Work request — Write out, word for word, the line that contains "S0fsMaterializer.v" and each line after it down to the last line of the data below. Include nothing more.

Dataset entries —
--- --- ---

Lemma marker_bytes_eq :
  marker_bytes = [x62; x6f; x72; x65; x2e; x70; x75; x62; x3a].
Proof. reflexivity. Qed.

Lemma stem_bytes_eq :
  bytes_lit "bore.pub" = [x62; x6f; x72; x65; x2e; x70; x75; x62].
Proof. reflexivity. Qed.

Lemma decode_app_marker pre r :
  decode (pre ++ marker_bytes ++ r) = decode pre ++ marker ++ decode r.
Proof.
  rewrite marker_bytes_eq. simpl app.
  rewrite decode_app_ascii by reflexivity.
  repeat (rewrite decode_ascii_cons by reflexivity).
  reflexivity.
Qed.

Lemma decode_app_stem pre :
  decode (pre ++ bytes_lit "bore.pub") = decode pre ++ lit "bore.pub".
Proof.
  rewrite stem_bytes_eq.
  rewrite decode_app_ascii by reflexivity.
  repeat (rewrite decode_ascii_cons by reflexivity).
  reflexivity.
Qed.

(** Text decoded from bytes without ASCII holds no marker, and adds none
    behind other text. *)
Lemma contains_marker_high s t :
  Forall (fun c => 0x80 <= c) t ->
  contains marker (s ++ t) = contains marker s.
Proof.
  intros Ht. rewrite marker_split. apply contains_app_no_last.
  intros Hin. rewrite Forall_forall in Ht. apply Ht in Hin. lia.
Qed.

(** ** Detection of the marker *)

(** Once the buffer decodes to text with the marker, every longer buffer
    does. *)
Lemma detected_mono p q : detected p = true -> detected (p ++ q) = true.
Proof.
  unfold detected. intros H.
  destruct (last_ascii_split p) as [Hh | (l1 & a & l2 & -> & Ha & Hh)].
  - apply decode_high in Hh.
    rewrite <- (app_nil_l (decode p)), contains_marker_high in H by assumption.
    discriminate.
  - rewrite <- app_assoc. simpl app.
    rewrite decode_app_ascii in * by assumption.
    change (decode l1 ++ byte_val a :: decode l2)
      with (decode l1 ++ [byte_val a] ++ decode l2) in H.
    rewrite app_assoc, contains_marker_high in H by (now apply decode_high).
    change (decode l1 ++ byte_val a :: decode (l2 ++ q))
      with (decode l1 ++ [byte_val a] ++ decode (l2 ++ q)).
    rewrite app_assoc. now apply contains_app_l.
Qed.

Lemma undetected_prefix p q : detected (p ++ q) = false -> detected p = false.
Proof.
  intros H. destruct (detected p) eqn:E; [|reflexivity].
  now rewrite (detected_mono p q E) in H.
Qed.

(** Before the colon of an occurrence is read, the occurrence is not
    detected. *)
Lemma undetected_stem pre :
  detected pre = false -> detected (pre ++ bytes_lit "bore.pub") = false.
Proof.
  unfold detected. intros H. rewrite decode_app_stem, marker_split.
  rewrite contains_app_no_last; [now rewrite <- marker_split|].
  cbv. intuition discriminate.
Qed.

Lemma detected_marker pre r : detected (pre ++ marker_bytes ++ r) = true.
Proof.
  unfold detected. rewrite decode_app_marker.
  apply contains_app_r, contains_starts, starts_with_spec. now eexists.
Qed.
(* ===== verification/_CoqProject ===== *)
-Q . S2P
Prelude.v
GoStd.v
GoNet.v
GoText.v
InternalAuth.v
InternalAuthSpec.v
S0fsTypes.v
S0fsCore.v
S0fsEngine.v
S0fsInv.v
S0fsSafety.v
S0fsFiles.v
S0fsPath.v
S0fsSnapshot.v
S0fsRecovery.v
S0fsFaults.v
S0fsCrypto.v
ObjectStore.v
S0fsMaterializer.v
S0fsCache.v
S0fsCommit.v
S0fsContent.v
Policy.v
PolicyEval.v
PolicySpec.v
PolicyStore.v
PolicyGuard.v
Volume.v
Notify.v
Naming.v
FsServer.v
NotifySpec.v
VolumeSpec.v
FsServerSpec.v
FsServerAccess.v
FsServerFiles.v
FsServerLife.v
Mounts.v
Coordinator.v
CoordinatorSpec.v
VolumeFiles.v
VolumeTree.v
VolumeFilesSpec.v
Classifier.v
ClassifierSpec.v
ClassifierTls.v
Proxy.v
ProxySpec.v
Quic.v
QuicSpec.v
Udp.v
UdpSpec.v
EgressAuth.v
EgressAuthSpec.v
CredentialProxy.v
CredentialMqtt.v
CredentialSpec.v
Broker.v
BrokerSpec.v
KubeNames.v
KubeNamesSpec.v
Portal.v
PortalSpec.v
Handoff.v
HandoffSpec.v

--- --- ---

Finished exercise —
S0fsMaterializer.v
S0fsCache.v
S0fsCommit.v
S0fsContent.v
Policy.v
PolicyEval.v
PolicySpec.v
PolicyStore.v
PolicyGuard.v
Volume.v
Notify.v
Naming.v
FsServer.v
NotifySpec.v
VolumeSpec.v
FsServerSpec.v
FsServerAccess.v
FsServerFiles.v
FsServerLife.v
Mounts.v
Coordinator.v
CoordinatorSpec.v
VolumeFiles.v
VolumeTree.v
VolumeFilesSpec.v
Classifier.v
ClassifierSpec.v
ClassifierTls.v
Proxy.v
ProxySpec.v
Quic.v
QuicSpec.v
Udp.v
UdpSpec.v
EgressAuth.v
EgressAuthSpec.v
CredentialProxy.v
CredentialMqtt.v
CredentialSpec.v
Broker.v
BrokerSpec.v
KubeNames.v
KubeNamesSpec.v
Portal.v
PortalSpec.v
Handoff.v
HandoffSpec.v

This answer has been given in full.